Idée cadeau: L’Amérique des écrivains

Un passionné de littérature ne pourra que succomber à ce très beau livre, fruit du voyage d’un écrivain, Pauline Guéna, et d’un photographe, Guillaume Binet. Ces derniers sont partis un an en camping-car avec leurs quatre enfants à la rencontre de vingt-six écrivains américains parmi les plus célèbres actuellement. Au fil d’interviews pointues et de superbes photos, on passe du New-York de Siri Hustvedt au Michigan de Laura Kasishke en passant par la Californie de T.C. Boyle, entre autres. Par le biais de ces textes, des images de leur environnement, ces auteurs que l’on connaissait uniquement par leurs romans, nous deviennent étrangement familiers. C’est comme si l’on se glissait, à petits pas de souris, dans leur intimité. Et on ne peux qu’être heureux de l’invitation!

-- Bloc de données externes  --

(* ===== verification/S3Copy.v ===== *)
(** * Copying: [internal/s3/copy_object.go], and the copy source of [multipart_part.go] *)

From S2P Require Import Prelude GoStrings Encoding Hash GoTime GoUrl Effects Os Sanitize DiskEngine Schema Db Iam Authz ObjectRepo ActivityRepo ObjectOps Prog S3Http S3Xml Checksum S3Access S3Objects CachedBucketRepo CachedObjectRepo.

(** [copySource] *)
Record copySource : Type := MkCopySource { cs_bucket_name : string; cs_key : string; cs_version_id : string }.

Definition parseCopySource (value : string) : result copySource :=
  let trimmed := trim_prefix (trim_space value) "/" in
  if String.eqb trimmed "" then Err (ErrOther "missing copy source")
  else
    let '(pathPart, rawQuery, _) := cut trimmed "?" in
    let? query := ParseQuery rawQuery in
    let '(bucketPart, keyPart, ok) := cut pathPart "/" in
    if negb ok || String.eqb bucketPart "" || String.eqb keyPart "" then Err (ErrOther "invalid copy source")
    else match PathUnescape bucketPart, PathUnescape keyPart with
         | Some bucketName, Some key => Ok (MkCopySource bucketName key (values_get query "versionId"))
         | _, _ => Err (ErrOther "invalid URL escape")
         end.

(** [strings.ToUpper(strings.TrimSpace(...))] of the metadata directive. *)
Definition metadataDirective (r : Request) : string :=
  to_upper (trim_space (header_get (rq_header r) "x-amz-metadata-directive")).

(** [copyObjectContentType]: [None] is an unknown directive. *)
Definition copyObjectContentType (r : Request) (sourceContentType : string) : option string :=
  let directive := metadataDirective r in
  if String.eqb directive "" || String.eqb directive "COPY" then Some sourceContentType
  else if String.eqb directive "REPLACE" then Some (requestContentType r)
  else None.

(** [parseByteRange]: start and end, both inside the object. *)
Definition errRangeExceedsSize : error := ErrOther "range exceeds object size".

Definition parseByteRange (rangeHeader : string) (objectSize : Z) : result (Z * Z) :=
  let invalid := Err (ErrOther "invalid byte range") in
  if negb (has_prefix rangeHeader "bytes=") then invalid
  else
    let rangeVal := trim_space (trim_prefix rangeHeader "bytes=") in
    let '(first, last, found) := cut rangeVal "-" in
    if negb found then invalid
    else match parse_int (trim_space first), parse_int (trim_space last) with
         | Some start, Some end_ =>
             if (start <? 0)%Z || (end_ <? 0)%Z || (end_ <? start)%Z || (objectSize <=? start)%Z then invalid
             else if (objectSize <=? end_)%Z then Err errRangeExceedsSize
             else Ok (start, end_)
         | _, _ => invalid
         end.

Section Copy.
Context `{Cwd} `{Rounds} `{Uuid} (h : ObjectHandlers).

Definition CopyObject (r : Request) : prog World Response :=
  let '(destinationBucket, destinationKey) := objectRouteParams r in
  if String.eqb destinationKey "" then Ret (InvalidRequest r)
  else
    _ <~! requireSignedHeader r "x-amz-copy-source" ;;
    _ <~! (if String.eqb (header_get (rq_header r) "x-amz-metadata-directive") "" then Ret (inr tt)
           else requireSignedHeader r "x-amz-metadata-directive") ;;
    match parseCopySource (header_get (rq_header r) "x-amz-copy-source") with
    | Err _ => Ret (InvalidRequest r)
    | Ok source =>
        if negb (String.eqb (cs_version_id source) "") then Ret (NotImplemented r)
        else
          _ <~! ensureBucketAction h r (cs_bucket_name source) ActionGetObject (cs_key source) "" ;;
          _ <~! ensureBucketAction h r destinationBucket ActionPutObject destinationKey "" ;;
          sourceObject <~ CachedObjectRepository.GetByKey (cs_bucket_name source) (cs_key source) ;;
          match sourceObject with
          | Err ErrObjectNotFound => Ret (NoSuchKey r)
          | Err _ => Ret (InternalError r)
          | Ok sourceObject =>
              sourceFile <~ call (os (Open (h_storage h) (o_storage_path sourceObject))) ;;
              match sourceFile with
              | Err err => Ret (mapAuthenticatedStorageReadError r err)
              | Ok sourceFile =>
                  match copyObjectContentType r (o_content_type sourceObject) with
                  | None => Ret (InvalidRequest r)
                  | Some contentType =>
                      written <~ call (os (src <- file_reader sourceFile ;;
                                           Write (h_storage h) destinationBucket destinationKey src)) ;;
                      match written with
                      | Err err => Ret (writeStorageMutationError r err)
                      | Ok (storagePath, size) =>
                          now_ <~ now ;;
                          let userMeta := if String.eqb (metadataDirective r) "REPLACE"
                                          then parseMetadataHeaders r else o_user_metadata sourceObject in
                          id <~ newID ;;
                          let obj := MkObject id destinationBucket destinationKey size (o_etag sourceObject)
                                       contentType storagePath now_ now_ false 0 "" "" "" "" "" userMeta in
                          replaced <~ CachedObjectRepository.Replace obj
                                        (header_get (rq_header r) "If-Match")
                                        (header_get (rq_header r) "If-None-Match") ;;
                          match replaced with
                          | Err err =>
                              deleteStoredFile h storagePath ~;; Ret (writeObjectReplaceError r err)
                          | Ok replacedPath =>
                              recordActivity h r ActivityCopyObject destinationBucket destinationKey size
                                (o_etag obj) ~;;
                              (if negb (String.eqb replacedPath "") && negb (String.eqb replacedPath storagePath)
                               then deleteStoredFile h replacedPath else Ret tt) ~;;
                              Ret (ReplyXml_with (header_set "ETag" (quoteETag (o_etag obj)) ∅)
                                     (CopyObjectResult (format_millis now_) (quoteETag (o_etag obj))))
                          end
                      end
                  end
              end
          end
    end.

(** ** The source of [UploadPartCopy] *)

(** [parsePartCopySource] *)
Definition parsePartCopySource (r : Request) : prog World (Response + copySource) :=
  let header := header_get (rq_header r) "x-amz-copy-source" in
  if String.eqb header "" then Ret (inl (InvalidRequest r))
  else
    _ <~? requireSignedHeader r "x-amz-copy-source" ;;
    match parseCopySource header with
    | Err _ => Ret (inl (InvalidRequest r))
    | Ok source =>
        if negb (String.eqb (cs_version_id source) "") then Ret (inl (NotImplemented r))
        else
          _ <~? (if String.eqb (header_get (rq_header r) "x-amz-copy-source-range") "" then Ret (inr tt)
                 else requireSignedHeader r "x-amz-copy-source-range") ;;
          Ret (inr source)
    end.

(** [io.LimitReader] after a [Seek]: the bytes of a file from [start] to [end_]. *)
Definition section_of (file : option string) (start end_ : Z) : option string :=
  (fun c => take_bytes (Z.to_nat (end_ - start + 1)) (drop_bytes (Z.to_nat start) c)) <$> file.

(** [openCopySource]: the bytes to copy ([None]: the file is a directory). *)
Definition openCopySource (r : Request) (source : copySource) : prog World (Response + option string) :=
  sourceObject <~ CachedObjectRepository.GetByKey (cs_bucket_name source) (cs_key source) ;;
  match sourceObject with
  | Err ErrObjectNotFound => Ret (inl (NoSuchKey r))
  | Err _ => Ret (inl (InternalError r))
  | Ok sourceObject =>
      sourceFile <~ call (os (Open (h_storage h) (o_storage_path sourceObject))) ;;
      match sourceFile with
      | Err ErrNotFound => Ret (inl (NoSuchKey r))
      | Err _ => Ret (inl (InternalError r))
      | Ok sourceFile =>
          let rangeHeader := header_get (rq_header r) "x-amz-copy-source-range" in
          if String.eqb rangeHeader "" then Ret (inr sourceFile)
          else match parseByteRange rangeHeader (o_size sourceObject) with
               | Err err =>
                   if bool_decide (err = errRangeExceedsSize)
                   then Ret (inl (WriteS3Error_with
                          (header_set "Content-Range" ("bytes */" +:+ format_int (o_size sourceObject)) ∅)
                          r 416 codeInvalidRange "The requested range is not valid."))
                   else Ret (inl (InvalidArgument r))
               | Ok (start, end_) =>
                   sought <~ call (os (syscall (ret tt))) ;;
                   match sought with
                   | Err _ => Ret (inl (InternalError r))
                   | Ok _ => Ret (inr (section_of sourceFile start end_))
                   end
               end
      end
  end.
End Copy.

(** ** Byte ranges *)

(** A header names the bytes from [start] to [end_], both included: [bytes=], the first
    number, the first dash and the last number, with white space around them. *)
Definition names_range (rangeHeader : string) (start end_ : Z) : Prop :=
  exists value first last, rangeHeader = "bytes=" +:+ value /\
    trim_space value = first +:+ String "-" last /\ contains_byte first "-" = false /\
    parse_int (trim_space first) = Some start /\ parse_int (trim_space last) = Some end_ /\ (0 <= start <= end_)%Z.

Lemma names_range_unique rangeHeader s e s' e' :
  names_range rangeHeader s e -> names_range rangeHeader s' e' -> s = s' /\ e = e'.
Proof.
  intros (v & f & l & -> & Ev & Hf & Ef & El & _) (v' & f' & l' & E & Ev' & Hf' & Ef' & El' & _).
  apply append_inj_l in E. subst v'. rewrite Ev in Ev'. apply append_sep_inj in Ev' as [-> ->]; [|done..]. split; congruence.
Qed.

(** What the parser says: a range that the header names, or none. *)
Lemma parseByteRange_cases rangeHeader size :
  (exists s e, names_range rangeHeader s e /\
     parseByteRange rangeHeader size = if (size <=? s)%Z then Err (ErrOther "invalid byte range")
       else if (size <=? e)%Z then Err errRangeExceedsSize else Ok (s, e)) \/
  (forall s e, ~ names_range rangeHeader s e) /\ parseByteRange rangeHeader size = Err (ErrOther "invalid byte range").
Proof.
  unfold parseByteRange. destruct (has_prefix rangeHeader "bytes=") eqn:Ep; cbn [negb].
  2: { right. split; [|done]. intros s e (v & f & l & -> & _). by rewrite has_prefix_append in Ep. }
  apply has_prefix_spec in Ep as [value ->]. rewrite trim_prefix_append.
  destruct (cut (trim_space value) "-") as [[first last] found] eqn:Ec. apply cut_spec in Ec as [Hf Hc].
  assert (Hthe : forall s e, names_range ("bytes=" +:+ value) s e -> found = true /\
            parse_int (trim_space first) = Some s /\ parse_int (trim_space last) = Some e /\ (0 <= s <= e)%Z).
  { intros s e (v & f & l & E & Ev & Hfb & Ef & El & Hse). apply append_inj_l in E. subst v. destruct found.
    - rewrite Hc in Ev. apply append_sep_inj in Ev as [-> ->]; done.
    - destruct Hc as (_ & _ & Hn). rewrite Ev, contains_byte_append in Hn. cbn [contains_byte] in Hn.
      by rewrite Ascii.eqb_refl, orb_true_r in Hn. }
  destruct found; cbn [negb]; [|right; split; [by intros s e (? & _)%Hthe|done]].
  destruct (parse_int (trim_space first)) as [s|] eqn:Es; [|right; split; [by intros s e (_ & ? & _)%Hthe|done]].
  destruct (parse_int (trim_space last)) as [e|] eqn:Ee; [|right; split; [by intros s' e (_ & _ & ? & _)%Hthe|done]].
  destruct (decide (0 <= s <= e)%Z) as [Hse|Hse].
  - left. exists s, e. split; [by exists value, first, last|].
    rewrite (proj2 (Z.ltb_ge s 0)), (proj2 (Z.ltb_ge e 0)), (proj2 (Z.ltb_ge e s)) by lia. cbn [orb]. done.
  - right. split; [by intros s' e' (_ & [= <-] & [= <-] & ?)%Hthe|].
    assert (Hbad : ((s <? 0) || (e <? 0) || (e <? s) || (size <=? s) = true)%Z); [|by rewrite Hbad].
    rewrite !orb_true_iff, !Z.ltb_lt. lia.
Qed.

(** C34: a copied range is never clamped. [parseByteRange] gives the range that the header
    names, unchanged, exactly when it lies inside the object; it refuses a range as
    unsatisfiable exactly when it begins inside the object and ends outside; and the
    section that is copied is then the bytes of the object from the first to the last
    position, both included. What a client writes for two positions names them. *)
Theorem parseByteRange_exact rangeHeader content :
  let size := string_len content in
  (forall start end_, parseByteRange rangeHeader size = Ok (start, end_) <->
     names_range rangeHeader start end_ /\ (end_ < size)%Z) /\
  (parseByteRange rangeHeader size = Err errRangeExceedsSize <->
     exists start end_, names_range rangeHeader start end_ /\ (start < size <= end_)%Z) /\
  (forall start end_, parseByteRange rangeHeader size = Ok (start, end_) ->
     exists before part after, content = before +:+ part +:+ after /\ string_len before = start /\
       string_len part = (end_ - start + 1)%Z /\ section_of (Some content) start end_ = Some part) /\
  (forall start end_, (0 <= start <= end_)%Z -> (end_ <= max_int64)%Z ->
     names_range ("bytes=" +:+ format_int start +:+ "-" +:+ format_int end_) start end_).
Proof.
  cbv zeta. set (size := string_len content).
  assert (Hok : forall s e, parseByteRange rangeHeader size = Ok (s, e) <-> names_range rangeHeader s e /\ (e < size)%Z).
  { intros s e. destruct (parseByteRange_cases rangeHeader size) as [(s' & e' & Hn & ->)|[Hn ->]]; [|by split; [|intros [?%Hn _]]].
    assert (Hse : (0 <= s' <= e')%Z) by by destruct Hn as (? & ? & ? & _ & _ & _ & _ & _ & ?).
    destruct (Z.leb_spec size s'), (Z.leb_spec size e'); split; try done; try (intros [= <- <-]; by split).
    all: intros [Hn' ?]; destruct (names_range_unique _ _ _ _ _ Hn Hn') as [<- <-]; done || lia. }
  split; [exact Hok|]. split; [|split].
  - destruct (parseByteRange_cases rangeHeader size) as [(s & e & Hn & ->)|[Hn ->]]; [|by split; [|intros (? & ? & ?%Hn & _)]].
    destruct (Z.leb_spec size s), (Z.leb_spec size e); split; try done; try (intros _; by exists s, e).
    all: intros (s' & e' & Hn' & ?); destruct (names_range_unique _ _ _ _ _ Hn Hn') as [<- <-]; lia.
  - intros s e [Hn He]%Hok. assert (Hse : (0 <= s <= e)%Z) by by destruct Hn as (? & ? & ? & _ & _ & _ & _ & _ & ?).
    unfold size, string_len in *.
    exists (take_bytes (Z.to_nat s) content), (take_bytes (Z.to_nat (e - s + 1)) (drop_bytes (Z.to_nat s) content)),
      (drop_bytes (Z.to_nat (e - s + 1)) (drop_bytes (Z.to_nat s) content)).
    rewrite !take_drop_bytes, !length_take_bytes, length_drop_bytes. split; [done|]. split; [lia|]. split; [lia|done].
  - intros s e Hse He. exists (format_int s +:+ "-" +:+ format_int e), (format_int s), (format_int e).
    assert (Hp := format_int_printable). rewrite !trim_space_all_printable, !parse_format_int;
      try (unfold min_int64 in *; lia); try apply Hp; [|by rewrite !all_printable_append, !Hp].
    split_and!; [done|done|apply format_int_no_minus; lia|done..|lia|lia].
Qed.

(** Five bytes of an object, and a range that ends after it. *)
Lemma parseByteRange_exact_witness :
  parseByteRange "bytes=2-6" (string_len "0123456789") = Ok (2, 6)%Z /\
  parseByteRange "bytes=2-10" (string_len "0123456789") = Err errRangeExceedsSize /\
  section_of (Some "0123456789") 2 6 = Some "23456" /\
  exists before part after, "0123456789" = before +:+ part +:+ after /\ string_len before = 2%Z /\
    string_len part = (6 - 2 + 1)%Z /\ section_of (Some "0123456789") 2 6 = Some part.
Proof.
  split; [reflexivity|]. split; [reflexivity|]. split; [reflexivity|].
  apply (proj1 (proj2 (proj2 (parseByteRange_exact "bytes=2-6" "0123456789")))). reflexivity.
Defined.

L’Amérique des écrivains, Pauline Guéna, Guillaume Binet, Robert Laffont

Secrets de milieux littéraires

Joanna s’installe à New York à la fin des années 90 et devient assistante dans une grande agence littéraire à l’atmosphère à nulle autre pareille. Le client principal de cette agence? L’écrivain Salinger. Ses outils de travail? Un vieux dictaphone et une… machine à écrire datant de Mathusalem. Sans oublier la patronne un peu compliquée qui rappelle celle du Diable s’habille en Prada. Mais la différence s’arrête là et heureusement. Car c’est de littérature dont il est question ici. Et de Salinger. Joana chargée de lire le courrier envoyé à l’écrivain se passionne vite pour sa tâche et entreprend parfois de répondre aux lecteurs. Avant de lire son oeuvre en un week-end et de ressentir un grand choc. Comment après cette lecture à la fois attachante et intéressante ne pas se plonger dans l’Attrape-coeurs (Pocket), le livre-culte de Salinger? Je vous conseille vivement les deux bien mieux qu’Oona et Salinger de Frédéric Beigbeder qui a tiré toute la couverture à lui depuis le mois de septembre.
Mon année Salinger, Joanna Smith Rakoff, Albin Michel

Pas pleureur

N’hésitez pas cette année à offrir le Prix Goncourt pour Noël. Offrez-le à votre famille, à vos amis. Pas pleurer de Lydie Salvayre, née Lydie Arjona, laisse en effet une impression forte, c’est un livre intéressant, à la fois littéraire et facile à lire, dans lequel l’histoire d’une famille nous ouvre la porte de la grande Histoire.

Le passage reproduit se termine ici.